The report also says state-owned enterprises (SOE) in mining are corrupt as evidenced by the Auditor-General’s annual reports. The high and sustained level of corruption in parastatals has been due to a number of reasons including the following.
“First, if those who run SOEs (Executive and Board Members) are appointed on political grounds, they will just extend political corruption in SEOs activities. Majority of study participants claimed that there has been a lot of tokenism on appointment of management, weak autonomy and political meddling in decision making of the country’s parastatals,” it says.
“Second, over the years the government have been providing state (financial) subsidies to improve working capital and capital expenditure for some of the SOEs. Unfortunately, some of these subsidies have corruptly ended up in individual pockets.

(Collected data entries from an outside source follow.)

(** The script engine: the verdict of executing one input under a script-unit limit, and
    the mempool's floating-point feerate test. *)
Class ScriptEngine := {
  TxScriptError : Type;
  SeqCommitAccessor : Type;
  Feerate : Type;
  vm_execute : PopulatedTransaction → nat → TransactionInput → UtxoEntry → CovenantsContext →
    option SeqCommitAccessor → Z → Z → outcome TxScriptError unit;
  feerate_at_most : Z → Z → Feerate → bool }.

Record TransactionValidator := {
  max_tx_inputs : nat;
  max_tx_outputs : nat;
  max_signature_script_len : nat;
  max_script_public_key_len : nat;
  tv_coinbase_payload_script_public_key_max_len : Z;
  coinbase_maturity : Z;
  ghostdag_k : Z;
  wide_lanes_activation : ForkActivation;
  mass_per_sig_op : Z;
  finality_anchor_params : FinalityAnchorParams;
  mass_calculator : MassCalculator }.

(** [iter().position(..)]. *)
Fixpoint position_from {A} (P : A → bool) (n : nat) (l : list A) : option nat :=
  match l with
  | [] => None
  | x :: l => if P x then Some n else position_from P (S n) l
  end.
Definition position {A} (P : A → bool) (l : list A) : option nat := position_from P 0 l.

(** [if let Some(i) = .. { return Err(..) }]. *)
Definition reject_found {E A} (o : option A) (f : A → E) : outcome E unit :=
  match o with Some a => Err (f a) | None => Ok tt end.

Definition ZEROES_19 : list Z := replicate 19 0.
Definition SUBNETWORK_ZERO_TAIL_LEN : nat := 16.
Definition SUBNETWORK_WIDE_ZERO_TAIL_LEN : nat := 15.

Section isolation.
Context `{PayloadDecoder} `{AnchorDecoder} `{AnchorHashers} `{SchnorrOracle} {X : Type}.
Context (self : TransactionValidator).
Implicit Types (tx : Transaction).

Definition check_transaction_inputs_count tx : outcome (TxRuleError X) unit :=
  reject_if (negb (is_coinbase tx) && bool_decide (inputs tx = [])
               && negb (bool_decide (subnetwork_id tx = SUBNETWORK_ID_NOTE_POOL))
               && negb (bool_decide (subnetwork_id tx = SUBNETWORK_ID_FINALITY_ANCHOR))) NoTxInputs;;
  reject_if (max_tx_inputs self <? length (inputs tx))%nat
    (TooManyInputs (length (inputs tx)) (max_tx_inputs self)).

Definition check_transaction_signature_scripts tx : outcome (TxRuleError X) unit :=
  reject_found
    (position (λ i, max_signature_script_len self <? length (signature_script i))%nat (inputs tx))
    (λ i, TooBigSignatureScript i (max_signature_script_len self)).

Definition check_transaction_inputs_in_isolation tx : outcome (TxRuleError X) unit :=
  check_transaction_inputs_count tx;; check_transaction_signature_scripts tx.

(** The error names [max_tx_inputs], as the source does. *)
Definition check_transaction_outputs_count tx : outcome (TxRuleError X) unit :=
  if is_coinbase tx then Ok tt
  else reject_if (max_tx_outputs self <? length (outputs tx))%nat
         (TooManyOutputs (length (outputs tx)) (max_tx_inputs self)).

Definition check_transaction_script_public_keys tx : outcome (TxRuleError X) unit :=
  reject_found
    (position (λ o, max_script_public_key_len self <? length (script (script_public_key o)))%nat
       (outputs tx))
    (λ i, TooBigScriptPublicKey i (max_script_public_key_len self)).

Definition check_transaction_outputs_in_isolation tx : outcome (TxRuleError X) unit :=
  check_transaction_outputs_count tx;; check_transaction_script_public_keys tx.

Definition check_coinbase_in_isolation tx : outcome (TxRuleError X) unit :=
  if negb (is_coinbase tx) then Ok tt else
  reject_if (negb (bool_decide (inputs tx = []))) (CoinbaseHasInputs (length (inputs tx)));;
  reject_if (0 <? storage_mass tx) CoinbaseNonZeroMassCommitment;;
  let outputs_limit := ghostdag_k self + 2 in
  reject_if (outputs_limit <? Z.of_nat (length (outputs tx)))
    (CoinbaseTooManyOutputs (length (outputs tx)) outputs_limit);;
  reject_found
    (position (λ o, tv_coinbase_payload_script_public_key_max_len self
                      <? Z.of_nat (length (script (script_public_key o)))) (outputs tx))
    CoinbaseScriptPublicKeyTooLong.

“Third, lack of adherence to corporate governance is one of the reasons which have sustained and increased corruption in SEOs as they deal with mining sector. Fourth, the reporting mechanisms that some SOEs use are tailor made to ringfence and protect politically exposed persons politically appointed to run the affairs of the SOEs’ boards.”
Transfer pricing is yet another problem.
“Internationally, transfer pricing is most rampant in the mining sector than any other sector. This is due to, among others, the fact that mining companies tend to have branches and subsidiaries across different countries to satisfy their value chain, and Zimbabwe is not an exception.
“In the case of the country’s mining sector, transfer pricing has perpetrated corruption in a number of ways including the following two. First, there are cartels running mining activities in the country. Transfer pricing is the setting of the price for goods and services sold between controlled (or related) legal entities within an enterprise. For example, if a subsidiary company sells goods to a parent company, the cost of those goods paid by the parent to the subsidiary is the transfer price,” it says.
“These cartels are involved in externalisation of funds as well as shipping of locally generated money to various tax havens outside the country. All these activities are facilitated by brown envelopes given to officials who are found in various institutions.
“Second, there is currently no training which is provided in the area of curbing corruption especially to those who handle and deal with mining sector procedures. This corruption has been sustained even in cases where training could have reduced this immorality.”
Further, there is no transparency on ultimate beneficial ownership in most cases.
“Lack of transparency with respect to ownership of various companies involved in the mining sector has meant that even corrupt people are mine owners. There have been reports whereby individuals and businesses have been used as fronts, but with no power to prevent inappropriate business practices if the instigator of such practices is the real owner behind the scenes,” it says.
“Whilst the Companies Act has provisions around beneficial ownership, there is still lack of transparency and accountability on this issue when dealing with some mining companies.”